A Beginners Guide
Buying a home is the largest purchase you’re likely to make. Before you arrange your mortgage, make sure you know what you can afford to borrow. Find out about the different types or mortgages and how the process works.
What is a mortgage?
A mortgage is a loan taken out to buy property or land.
Most run for 20-30 years, but the term can be shorter or longer.
The loan is ‘secured’ against the value of your home until it’s paid off.
If you can’t keep up your repayments the lender can repossess (take back) your home and sell it so they get their money back.
Working out what you can afford
Don’t stretch yourself if you think you’ll struggle to keep up repayments. Also, think about the running costs of owning a home such as household bills, council tax, insurance and maintenance.
Lenders will want to see proof of your income and certain expenditure, and if you have any debts.
They might ask for information about household bills, child maintenance and personal expenses.
Lenders want proof that you will be able to keep up repayments if interest rates rise. They might refuse to offer you a mortgage if they don’t think you’ll be able to afford it.
Applying for a mortgage
Applying for a mortgage is often a two-stage process.
The first stage involves talking to the Mortgage Gurus and completing a basic fact find to help you work out how much you can afford, and which type of mortgage(s) you might need.
The second stage is where the mortgage lender will conduct a more detailed affordability check, and if they haven’t already requested it, evidence of income.
Your Mortgage Guru will ask you a series of questions to work out what kind of mortgage you want, and how long you want it for. You will discuss your current and future plans and also your current financial situation, including income and expenditure to establish affordability.
Based on the information collected, your Mortgage Guru will begin searching the market for the most suitable mortgage option available. Once found, a recommendation will be provided to you detailing the mortgage, the lender, any fees or charges, monthly repayments etc.

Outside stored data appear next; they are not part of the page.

(* ===== verification/EventFills.v ===== *)
(** * What the records of fills, liquidations and curves tell

    The records of a fill account for the order, those of a liquidation for its fees and
    the positions that it closes, those of a curve for the market before and after. *)

From stdpp Require Import base numbers list gmap.
From S2P Require Import Prelude Constants Bn State Value AmmMath BankBalance Twap Oracle.
From S2P Require Import Maps PositionMath CurveMath Repeg AmmController OrdersMath Position.
From S2P Require Import Funding Fees Margin OrderValidation Orders Events EventFunding.
From S2P Require Import Addresses Tokens BankHandlers BankLedger BankOrders EventBanks Loading.
From S2P Require Import Trading EventOrders Liquidation EventTrades TradingProps Frames Admin.
From S2P Require Import EventAdmin EventLog LiquidationProps System EventSystem EventKinds.
Local Open Scope Z_scope.

(** ** Fills *)

(** The two records of a fill of [x] of the order [o] of the user [u]. *)
Definition records_fill (u : User) (key filler : Pubkey) (o : Order) (now x : Z)
    (t : TradeRecord) (r : OrderRecord) : Prop :=
  t.(TradeRecord.ts) = now ∧ r.(OrderRecord.ts) = now
  ∧ t.(TradeRecord.user) = key ∧ r.(OrderRecord.user) = key
  ∧ t.(TradeRecord.user_authority) = u.(User.authority)
  ∧ r.(OrderRecord.authority) = u.(User.authority)
  ∧ r.(OrderRecord.filler) = filler ∧ r.(OrderRecord.action) = OrderAction.Fill
  ∧ r.(OrderRecord.trade_record_id) = t.(TradeRecord.record_id)
  ∧ t.(TradeRecord.liquidation) = false
  ∧ t.(TradeRecord.direction) = o.(Order.direction)
  ∧ t.(TradeRecord.market_index) = o.(Order.market_index)
  ∧ t.(TradeRecord.base_asset_amount) = x
  ∧ r.(OrderRecord.base_asset_amount_filled) = x
  ∧ r.(OrderRecord.quote_asset_amount_filled) = t.(TradeRecord.quote_asset_amount)
  ∧ r.(OrderRecord.fee) = t.(TradeRecord.fee)
  ∧ r.(OrderRecord.quote_asset_amount_surplus) = t.(TradeRecord.quote_asset_amount_surplus).

(** The order of the record is the order with the fill added. *)
Definition order_filled (o : Order) (r : OrderRecord) : Prop :=
  let o' := r.(OrderRecord.order) in
  o'.(Order.order_id) = o.(Order.order_id)
  ∧ o'.(Order.market_index) = o.(Order.market_index)
  ∧ o'.(Order.base_asset_amount) = o.(Order.base_asset_amount)
  ∧ o'.(Order.base_asset_amount_filled)
    = o.(Order.base_asset_amount_filled) + r.(OrderRecord.base_asset_amount_filled)
  ∧ o'.(Order.quote_asset_amount_filled)
    = o.(Order.quote_asset_amount_filled) + r.(OrderRecord.quote_asset_amount_filled)
  ∧ o'.(Order.fee) = o.(Order.fee) + r.(OrderRecord.fee).

(** What the slot of an order holds after the fill. *)
Definition kept_order (o : Order) : Order :=
  if (o.(Order.base_asset_amount) =? o.(Order.base_asset_amount_filled))
     || bool_decide (o.(Order.order_type) = OrderType.Market)
  then Order_default else o.

Section Fills.
Context `{BnLib} `{OracleAccounts} `{Roots}.

Lemma release_order_if_filled_orders u n i o u' :
  u.(User.orders) !! n = Some o → release_order_if_filled u n i = Ok u' →
  u'.(User.orders) = <[n := kept_order o]> u.(User.orders).
Proof.
  intros Hn Hok. unfold release_order_if_filled in Hok.
  apply bind_ok in Hok as (o' & Ho & Hok). apply unwrap_ok in Ho. simplify_eq.
  unfold kept_order. destruct (_ || _).
  - unfold release_order in Hok. by inv_ok.
  - apply Ok_inj in Hok as <-. by rewrite list_insert_id.
Qed.

Lemma update_order_after_trade_id o minimum b q fee o' :
  update_order_after_trade o minimum b q fee = Ok o' → o'.(Order.order_id) = o.(Order.order_id).
Proof. unfold update_order_after_trade. intros Hok. by inv_ok. Qed.

Lemma settle_fill_recorded st ost users u uk fk referrer mm n o now before after price fill l
    users' u' mm' :
  settle_fill_emits st ost users u uk fk referrer mm o.(Order.market_index) n o now before after
    price fill = (l, Ok (users', u', mm')) →
  u.(User.orders) !! n = Some o →
  ∃ t r, l = [ETrade t; EOrder r] ∧ records_fill u' uk fk o now fill.(fill_base) t r
    ∧ order_filled o r
    ∧ u'.(User.orders) = <[n := kept_order r.(OrderRecord.order)]> u.(User.orders).
Proof.
  intros Hok Hn. unfold settle_fill_emits in Hok. cbv zeta in Hok.
  apply then_quiet_ok in Hok as ([[[[[fee fm] td] fr] rr] rd] & _ & Hok).
  apply then_quiet_ok in Hok as ([m mmb] & _ & Hok).
  apply then_quiet_ok in Hok as (m1 & _ & Hok).
  apply then_quiet_ok in Hok as (u1 & Hcharge & Hok).
  apply charge_user_trades in Hcharge as [Hos _].
  apply then_quiet_ok in Hok as (users1 & _ & Hok).
  apply then_quiet_ok in Hok as (users2 & _ & Hok).
  apply then_quiet_ok in Hok as (m2 & _ & Hok). apply then_quiet_ok in Hok as (o0 & Ho & Hok).
  apply unwrap_ok in Ho. assert (o0 = o) as -> by congruence.
  apply then_quiet_ok in Hok as (o1 & Hupd & Hok).
  pose proof (update_order_after_trade_id _ _ _ _ _ _ Hupd) as Hid.
  apply update_order_after_trade_inv in Hupd
    as (Hfilled & Hquote & Hfee & _ & _ & Hindex & _ & Hbase).
  apply then_quiet_ok in Hok as ([m3 mmb'] & _ & Hok). destruct (get_then_update_id _) as [rid nid].
  apply then_emit_ok in Hok as (l1 & Hok & ->). apply then_emit_ok in Hok as (l2 & Hok & ->).
  apply then_quiet_ok in Hok as (u2 & Hrel & Hok). apply quiet_ok in Hok as [-> Hok].
  apply Ok_inj in Hok; injection Hok as <- <- <-.
  pose proof (frame (r := release_order_if_filled _ _ _) _ Hrel) as Hterms. cbv beta in Hterms.
  injection Hterms as Hauth _ _ _.
  assert (n < length (User.orders u1))%nat as Hlt by (rewrite Hos; by eapply lookup_lt_Some).
  apply (release_order_if_filled_orders _ _ _ o1) in Hrel; [|by apply list_lookup_insert_eq].
  eexists _, _. split; [reflexivity|]. split; [by split_and!|]. split; [by split_and!|].
  rewrite Hrel. cbn. by rewrite list_insert_insert_eq, Hos.
Qed.

(** C10. A fill is recorded by a trade and an order that agree: on the amounts, the fee, the
    market and the trade's number.  The order of the record is the user's open order of the
    id with the fill added to it, which the user keeps unless nothing is left or it is a
    market order.  When nothing is filled, neither is recorded. *)
Theorem fill_order_recorded id st ost users uk mm bm om oracle fk referrer clock l users' mm' om'
    x :
  fill_order_emits id st ost users uk mm bm om oracle fk referrer clock
    = (l, Ok (users', mm', om', x)) →
  ∃ u u' n o, users !! uk = Some (Loaded u) ∧ users' !! uk = Some (Loaded u')
    ∧ u.(User.orders) !! n = Some o ∧ o.(Order.order_id) = id ∧ o.(Order.status) = Open
    ∧ if x =? 0 then
        trades l = [] ∧ order_records l = [] ∧ u'.(User.orders) = u.(User.orders)
      else ∃ t r, trades l = [t] ∧ order_records l = [r]
             ∧ records_fill u' uk fk o clock.(Clock.unix_timestamp) x t r ∧ order_filled o r
             ∧ u'.(User.orders) = <[n := kept_order r.(OrderRecord.order)]> u.(User.orders).
Proof.
  intros Hok. unfold fill_order_emits in Hok. cbv zeta in Hok.
  apply then_quiet_ok in Hok as ([u us] & Hu & Hok). apply load_cell_mut_ok in Hu as [Hu ->].
  apply then_ok in Hok as (u1 & l1 & l2 & Hf & Hok & ->).
  pose proof (logged (m := settle_funding_payment_emits _ _ _ _) _ _ Hf) as Hl1.
  apply emits_erase in Hf. rewrite settle_funding_payment_erase in Hf.
  apply settle_funding_wf in Hf as (Hos & _ & _).
  apply then_quiet_ok in Hok as (n & Hn & Hok). apply ok_or_ok, iter_position_some in Hn
    as (o & Hn & Hid & _). apply Z.eqb_eq in Hid.
  apply then_quiet_ok in Hok as (o0 & Ho & Hok). apply unwrap_ok in Ho.
  assert (o0 = o) as -> by congruence.
  destruct (bool_decide (Order.status o ≠ Open)) eqn:Hopen; [done|].
  apply bool_decide_eq_false, dec_stable in Hopen.
  apply then_quiet_ok in Hok as ([m mmb] & _ & Hok).
  apply then_quiet_ok in Hok as ([m1 [[[mark spread] valid] price]] & _ & Hok).
  apply then_quiet_ok in Hok as ([[[u2 mm2] om2] fill] & Hexec & Hok).
  apply (execute_order_inv _ _ _ _ _ _ _ _ _ _ _ _ _ o) in Hexec as (Hos2 & _); [|done].
  rewrite Hos in Hos2, Hn. exists u.
  rewrite trades_app, order_records_app, (only_trades _ _ Hl1), (only_orders _ _ Hl1)
    by set_solver. cbn [app].
  destruct (Z.eqb_spec (fill_base fill) 0).
  - apply quiet_ok in Hok as [-> Hok]. apply Ok_inj in Hok; injection Hok as <- <- <- <-.
    exists u2, n, o. unfold drop_mut. by rewrite lookup_insert_eq.
  - apply then_quiet_ok in Hok as ([om3 [after price']] & _ & Hok).
    apply then_ok in Hok as ([[us3 u3] mm3] & l3 & l4 & Hsf & Hok & ->).
    apply then_quiet_ok in Hok as ([m3 mmb'] & _ & Hok).
    apply then_ok in Hok as (m4 & l5 & l6 & Hfr & Hok & ->).
    pose proof (logged (m := update_funding_rate_emits _ _ _ _ _ _ _ _) _ _ Hfr) as Hl5.
    apply quiet_ok in Hok as [-> Hok]. apply Ok_inj in Hok; injection Hok as <- <- <- <-.
    apply settle_fill_recorded in Hsf as (t & r & -> & Hrec & Hr & Hos3); [|by rewrite Hos2].
    exists u3, n, o. rewrite (proj2 (Z.eqb_neq (fill_base fill) 0)) by done.
    rewrite app_nil_r, trades_app, order_records_app, (only_trades _ _ Hl5),
      (only_orders _ _ Hl5), <-Hos2 by set_solver.
    unfold drop_mut. rewrite lookup_insert_eq, Hos2. rewrite Hos2 in Hos3.
    do 5 (split; [done|]). by exists t, r.
Qed.
End Fills.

We will also provide you with our research and the reasons why we feel it is the most appropriate option for you at the time.
This is called a 'Mortgage in Principle', because at this stage the research conducted is based on the information provided to us verbally, with no formal checks having been carried out.
If you wish to move forward, we convert your 'Mortgage in Principle' to a 'Decision/Agreement in Principle'. At this stage we will ask you to provide physical documentation to back up the information previously provided.
This will include, but not limited to; photo identification, proof of address, proof of salary, proof of deposit, bank statements and a copy of your credit report.
Once we have received the items detailed above, we can apply to the lender for a 'Decision/Agreement in Principle'. This is an automated process that will assess the information provided verbally, plus a credit check and give a result concluding whether of not the lender would be prepared to lend the amount requested. This in NOT a mortgage application and a positive result is NOT a Mortgage offer and does not guarantee that the loan will be granted once converted to a full application.
When the 'Decision/Agreement in Principle' is converted to a full mortgage application, the lender will require copies of all documentation previously mentioned and will make a more detailed assessment of the applicant before making a formal mortgage offer.
Your deposit – size matters
When buying a property, you will need to pay a deposit.
This is a chunk of money that goes towards the cost of the property you’re buying.
The more deposit you have, the lower your interest rate could be.
When talking about mortgages, you might hear people mentioning “Loan to Value” or LTV. This might sound complicated, but it’s simply the amount of your home you own outright, compared to the amount that is secured against a mortgage.
For example, with a £20,000 deposit on a £200,000 property, the deposit is 10% of the price of the property, and the LTV is the remaining 90%.
The mortgage is secured against this 90% portion.
The lower the LTV, the lower your interest rate is likely to be. This is because the lender takes less risk with a smaller loan.
The cheapest rates are typically available for people with a 40% deposit.
How does a mortgage work?
The money you borrow is called the capital and the lender then charges you interest on it till it is repaid.
The type of mortgage you are able to apply for will depend on whether you want to repay interest only or interest and capital.
With repayment mortgages you pay the interest and part of the capital off every month.
At the end of the term, providing you don't miss any repayments, you should have paid it all off and own your home.
With interest-only mortgages, you pay only the interest on the loan and nothing off the capital (the amount you borrowed).
These mortgages are becoming much harder to come by as lenders and regulators are worried about homeowners being left with a huge debt and no way of repaying it.
You will have to have a separate plan for how you will repay the original loan at the end of the mortgage term.
Different types of mortgage
Once you’ve decided how to pay back the capital and interest, you need to think about the mortgage type.
Mortgages come with fixed or variable interest rates.
With a fixed-rate mortgage your repayments will be the same for a certain period of time – typically two to five years regardless of what interest rates are doing in the wider market.
If you have a variable rate mortgage, the rate you pay could move up or down, in line with the Bank of England base rate. There are various types of variable rate mortgages.